_What you need to do_
A word-for-word restatement of all the records is the required answer.

_Extracted entries_
============
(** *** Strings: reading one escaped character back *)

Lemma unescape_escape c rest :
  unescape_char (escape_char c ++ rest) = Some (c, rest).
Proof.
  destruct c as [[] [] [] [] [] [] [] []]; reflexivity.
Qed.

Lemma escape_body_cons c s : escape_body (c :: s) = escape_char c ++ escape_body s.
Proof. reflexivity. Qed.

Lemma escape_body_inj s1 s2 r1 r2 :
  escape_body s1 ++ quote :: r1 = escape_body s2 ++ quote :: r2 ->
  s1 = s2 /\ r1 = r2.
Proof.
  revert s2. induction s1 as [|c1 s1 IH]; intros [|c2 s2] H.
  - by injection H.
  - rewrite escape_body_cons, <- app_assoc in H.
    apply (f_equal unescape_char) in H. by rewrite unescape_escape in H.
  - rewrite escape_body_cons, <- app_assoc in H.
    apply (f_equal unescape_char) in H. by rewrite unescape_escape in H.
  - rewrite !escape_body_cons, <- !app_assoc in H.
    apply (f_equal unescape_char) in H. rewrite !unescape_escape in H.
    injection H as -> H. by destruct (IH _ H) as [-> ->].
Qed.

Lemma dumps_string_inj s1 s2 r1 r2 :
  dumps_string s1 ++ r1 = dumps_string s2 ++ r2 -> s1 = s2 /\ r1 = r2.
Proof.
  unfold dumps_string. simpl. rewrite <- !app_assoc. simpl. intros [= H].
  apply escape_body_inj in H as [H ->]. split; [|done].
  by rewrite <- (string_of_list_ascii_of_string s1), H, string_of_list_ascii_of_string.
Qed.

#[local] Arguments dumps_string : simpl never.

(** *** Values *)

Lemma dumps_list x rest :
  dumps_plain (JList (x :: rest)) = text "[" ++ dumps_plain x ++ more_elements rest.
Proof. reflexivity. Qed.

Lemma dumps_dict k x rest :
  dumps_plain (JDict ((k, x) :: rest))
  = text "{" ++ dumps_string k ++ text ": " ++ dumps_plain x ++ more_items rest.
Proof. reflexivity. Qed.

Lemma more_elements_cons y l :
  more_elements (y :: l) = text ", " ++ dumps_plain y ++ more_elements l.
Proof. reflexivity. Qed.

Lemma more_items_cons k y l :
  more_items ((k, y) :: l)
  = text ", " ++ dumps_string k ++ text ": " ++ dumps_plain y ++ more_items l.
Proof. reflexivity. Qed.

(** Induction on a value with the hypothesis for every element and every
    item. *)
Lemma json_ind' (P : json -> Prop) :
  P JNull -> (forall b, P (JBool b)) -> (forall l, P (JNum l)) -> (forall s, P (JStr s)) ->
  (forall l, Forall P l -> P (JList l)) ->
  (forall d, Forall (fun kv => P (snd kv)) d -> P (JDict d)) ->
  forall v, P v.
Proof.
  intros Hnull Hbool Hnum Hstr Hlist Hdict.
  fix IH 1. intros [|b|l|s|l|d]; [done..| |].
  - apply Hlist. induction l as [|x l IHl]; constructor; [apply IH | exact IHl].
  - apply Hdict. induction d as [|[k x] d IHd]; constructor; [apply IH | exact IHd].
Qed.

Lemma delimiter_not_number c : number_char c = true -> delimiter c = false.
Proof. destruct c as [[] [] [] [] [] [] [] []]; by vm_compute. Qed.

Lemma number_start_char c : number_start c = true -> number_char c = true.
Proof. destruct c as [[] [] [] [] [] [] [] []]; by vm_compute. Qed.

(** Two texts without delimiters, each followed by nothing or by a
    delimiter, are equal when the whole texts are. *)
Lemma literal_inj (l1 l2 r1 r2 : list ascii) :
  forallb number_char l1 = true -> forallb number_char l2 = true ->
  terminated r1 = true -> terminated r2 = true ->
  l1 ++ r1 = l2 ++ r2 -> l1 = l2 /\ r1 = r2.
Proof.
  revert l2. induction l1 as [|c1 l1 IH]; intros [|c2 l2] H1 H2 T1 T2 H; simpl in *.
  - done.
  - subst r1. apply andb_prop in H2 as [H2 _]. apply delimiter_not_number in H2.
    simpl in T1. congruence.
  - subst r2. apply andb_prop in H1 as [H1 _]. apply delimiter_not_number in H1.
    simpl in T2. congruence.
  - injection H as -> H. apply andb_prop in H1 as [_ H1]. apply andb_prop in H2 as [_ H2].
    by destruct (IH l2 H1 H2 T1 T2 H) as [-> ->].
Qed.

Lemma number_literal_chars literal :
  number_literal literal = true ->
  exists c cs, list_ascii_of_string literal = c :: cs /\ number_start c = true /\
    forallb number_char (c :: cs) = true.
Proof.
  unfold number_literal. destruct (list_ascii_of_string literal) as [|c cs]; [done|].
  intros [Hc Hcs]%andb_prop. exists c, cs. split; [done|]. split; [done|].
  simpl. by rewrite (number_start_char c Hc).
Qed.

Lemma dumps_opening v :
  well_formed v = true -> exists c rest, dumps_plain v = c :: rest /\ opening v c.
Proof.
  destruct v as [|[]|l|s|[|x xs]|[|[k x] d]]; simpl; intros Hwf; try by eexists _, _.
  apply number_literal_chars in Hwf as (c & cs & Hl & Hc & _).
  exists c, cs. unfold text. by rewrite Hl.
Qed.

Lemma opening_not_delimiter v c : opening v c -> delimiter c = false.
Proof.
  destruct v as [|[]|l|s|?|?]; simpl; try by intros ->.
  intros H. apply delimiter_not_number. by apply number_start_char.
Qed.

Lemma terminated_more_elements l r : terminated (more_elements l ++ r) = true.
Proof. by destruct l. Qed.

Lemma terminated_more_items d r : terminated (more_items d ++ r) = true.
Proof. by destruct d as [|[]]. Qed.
============
_Solved exercise_
(** *** Strings: reading one escaped character back *)

Lemma unescape_escape c rest :
  unescape_char (escape_char c ++ rest) = Some (c, rest).
Proof.
  destruct c as [[] [] [] [] [] [] [] []]; reflexivity.
Qed.

Lemma escape_body_cons c s : escape_body (c :: s) = escape_char c ++ escape_body s.
Proof. reflexivity. Qed.

Lemma escape_body_inj s1 s2 r1 r2 :
  escape_body s1 ++ quote :: r1 = escape_body s2 ++ quote :: r2 ->
  s1 = s2 /\ r1 = r2.
Proof.
  revert s2. induction s1 as [|c1 s1 IH]; intros [|c2 s2] H.
  - by injection H.
  - rewrite escape_body_cons, <- app_assoc in H.
    apply (f_equal unescape_char) in H. by rewrite unescape_escape in H.
  - rewrite escape_body_cons, <- app_assoc in H.
    apply (f_equal unescape_char) in H. by rewrite unescape_escape in H.
  - rewrite !escape_body_cons, <- !app_assoc in H.
    apply (f_equal unescape_char) in H. rewrite !unescape_escape in H.
    injection H as -> H. by destruct (IH _ H) as [-> ->].
Qed.

Lemma dumps_string_inj s1 s2 r1 r2 :
  dumps_string s1 ++ r1 = dumps_string s2 ++ r2 -> s1 = s2 /\ r1 = r2.
Proof.
  unfold dumps_string. simpl. rewrite <- !app_assoc. simpl. intros [= H].
  apply escape_body_inj in H as [H ->]. split; [|done].
  by rewrite <- (string_of_list_ascii_of_string s1), H, string_of_list_ascii_of_string.
Qed.

#[local] Arguments dumps_string : simpl never.

(** *** Values *)

Lemma dumps_list x rest :
  dumps_plain (JList (x :: rest)) = text "[" ++ dumps_plain x ++ more_elements rest.
Proof. reflexivity. Qed.

Lemma dumps_dict k x rest :
  dumps_plain (JDict ((k, x) :: rest))
  = text "{" ++ dumps_string k ++ text ": " ++ dumps_plain x ++ more_items rest.
Proof. reflexivity. Qed.

Lemma more_elements_cons y l :
  more_elements (y :: l) = text ", " ++ dumps_plain y ++ more_elements l.
Proof. reflexivity. Qed.

Lemma more_items_cons k y l :
  more_items ((k, y) :: l)
  = text ", " ++ dumps_string k ++ text ": " ++ dumps_plain y ++ more_items l.
Proof. reflexivity. Qed.

(** Induction on a value with the hypothesis for every element and every
    item. *)
Lemma json_ind' (P : json -> Prop) :
  P JNull -> (forall b, P (JBool b)) -> (forall l, P (JNum l)) -> (forall s, P (JStr s)) ->
  (forall l, Forall P l -> P (JList l)) ->
  (forall d, Forall (fun kv => P (snd kv)) d -> P (JDict d)) ->
  forall v, P v.
Proof.
  intros Hnull Hbool Hnum Hstr Hlist Hdict.
  fix IH 1. intros [|b|l|s|l|d]; [done..| |].
  - apply Hlist. induction l as [|x l IHl]; constructor; [apply IH | exact IHl].
  - apply Hdict. induction d as [|[k x] d IHd]; constructor; [apply IH | exact IHd].
Qed.

Lemma delimiter_not_number c : number_char c = true -> delimiter c = false.
Proof. destruct c as [[] [] [] [] [] [] [] []]; by vm_compute. Qed.

Lemma number_start_char c : number_start c = true -> number_char c = true.
Proof. destruct c as [[] [] [] [] [] [] [] []]; by vm_compute. Qed.

(** Two texts without delimiters, each followed by nothing or by a
    delimiter, are equal when the whole texts are. *)
Lemma literal_inj (l1 l2 r1 r2 : list ascii) :
  forallb number_char l1 = true -> forallb number_char l2 = true ->
  terminated r1 = true -> terminated r2 = true ->
  l1 ++ r1 = l2 ++ r2 -> l1 = l2 /\ r1 = r2.
Proof.
  revert l2. induction l1 as [|c1 l1 IH]; intros [|c2 l2] H1 H2 T1 T2 H; simpl in *.
  - done.
  - subst r1. apply andb_prop in H2 as [H2 _]. apply delimiter_not_number in H2.
    simpl in T1. congruence.
  - subst r2. apply andb_prop in H1 as [H1 _]. apply delimiter_not_number in H1.
    simpl in T2. congruence.
  - injection H as -> H. apply andb_prop in H1 as [_ H1]. apply andb_prop in H2 as [_ H2].
    by destruct (IH l2 H1 H2 T1 T2 H) as [-> ->].
Qed.

Lemma number_literal_chars literal :
  number_literal literal = true ->
  exists c cs, list_ascii_of_string literal = c :: cs /\ number_start c = true /\
    forallb number_char (c :: cs) = true.
Proof.
  unfold number_literal. destruct (list_ascii_of_string literal) as [|c cs]; [done|].
  intros [Hc Hcs]%andb_prop. exists c, cs. split; [done|]. split; [done|].
  simpl. by rewrite (number_start_char c Hc).
Qed.

Lemma dumps_opening v :
  well_formed v = true -> exists c rest, dumps_plain v = c :: rest /\ opening v c.
Proof.
  destruct v as [|[]|l|s|[|x xs]|[|[k x] d]]; simpl; intros Hwf; try by eexists _, _.
  apply number_literal_chars in Hwf as (c & cs & Hl & Hc & _).
  exists c, cs. unfold text. by rewrite Hl.
Qed.

Lemma opening_not_delimiter v c : opening v c -> delimiter c = false.
Proof.
  destruct v as [|[]|l|s|?|?]; simpl; try by intros ->.
  intros H. apply delimiter_not_number. by apply number_start_char.
Qed.

Lemma terminated_more_elements l r : terminated (more_elements l ++ r) = true.
Proof. by destruct l. Qed.

Lemma terminated_more_items d r : terminated (more_items d ++ r) = true.
Proof. by destruct d as [|[]]. Qed.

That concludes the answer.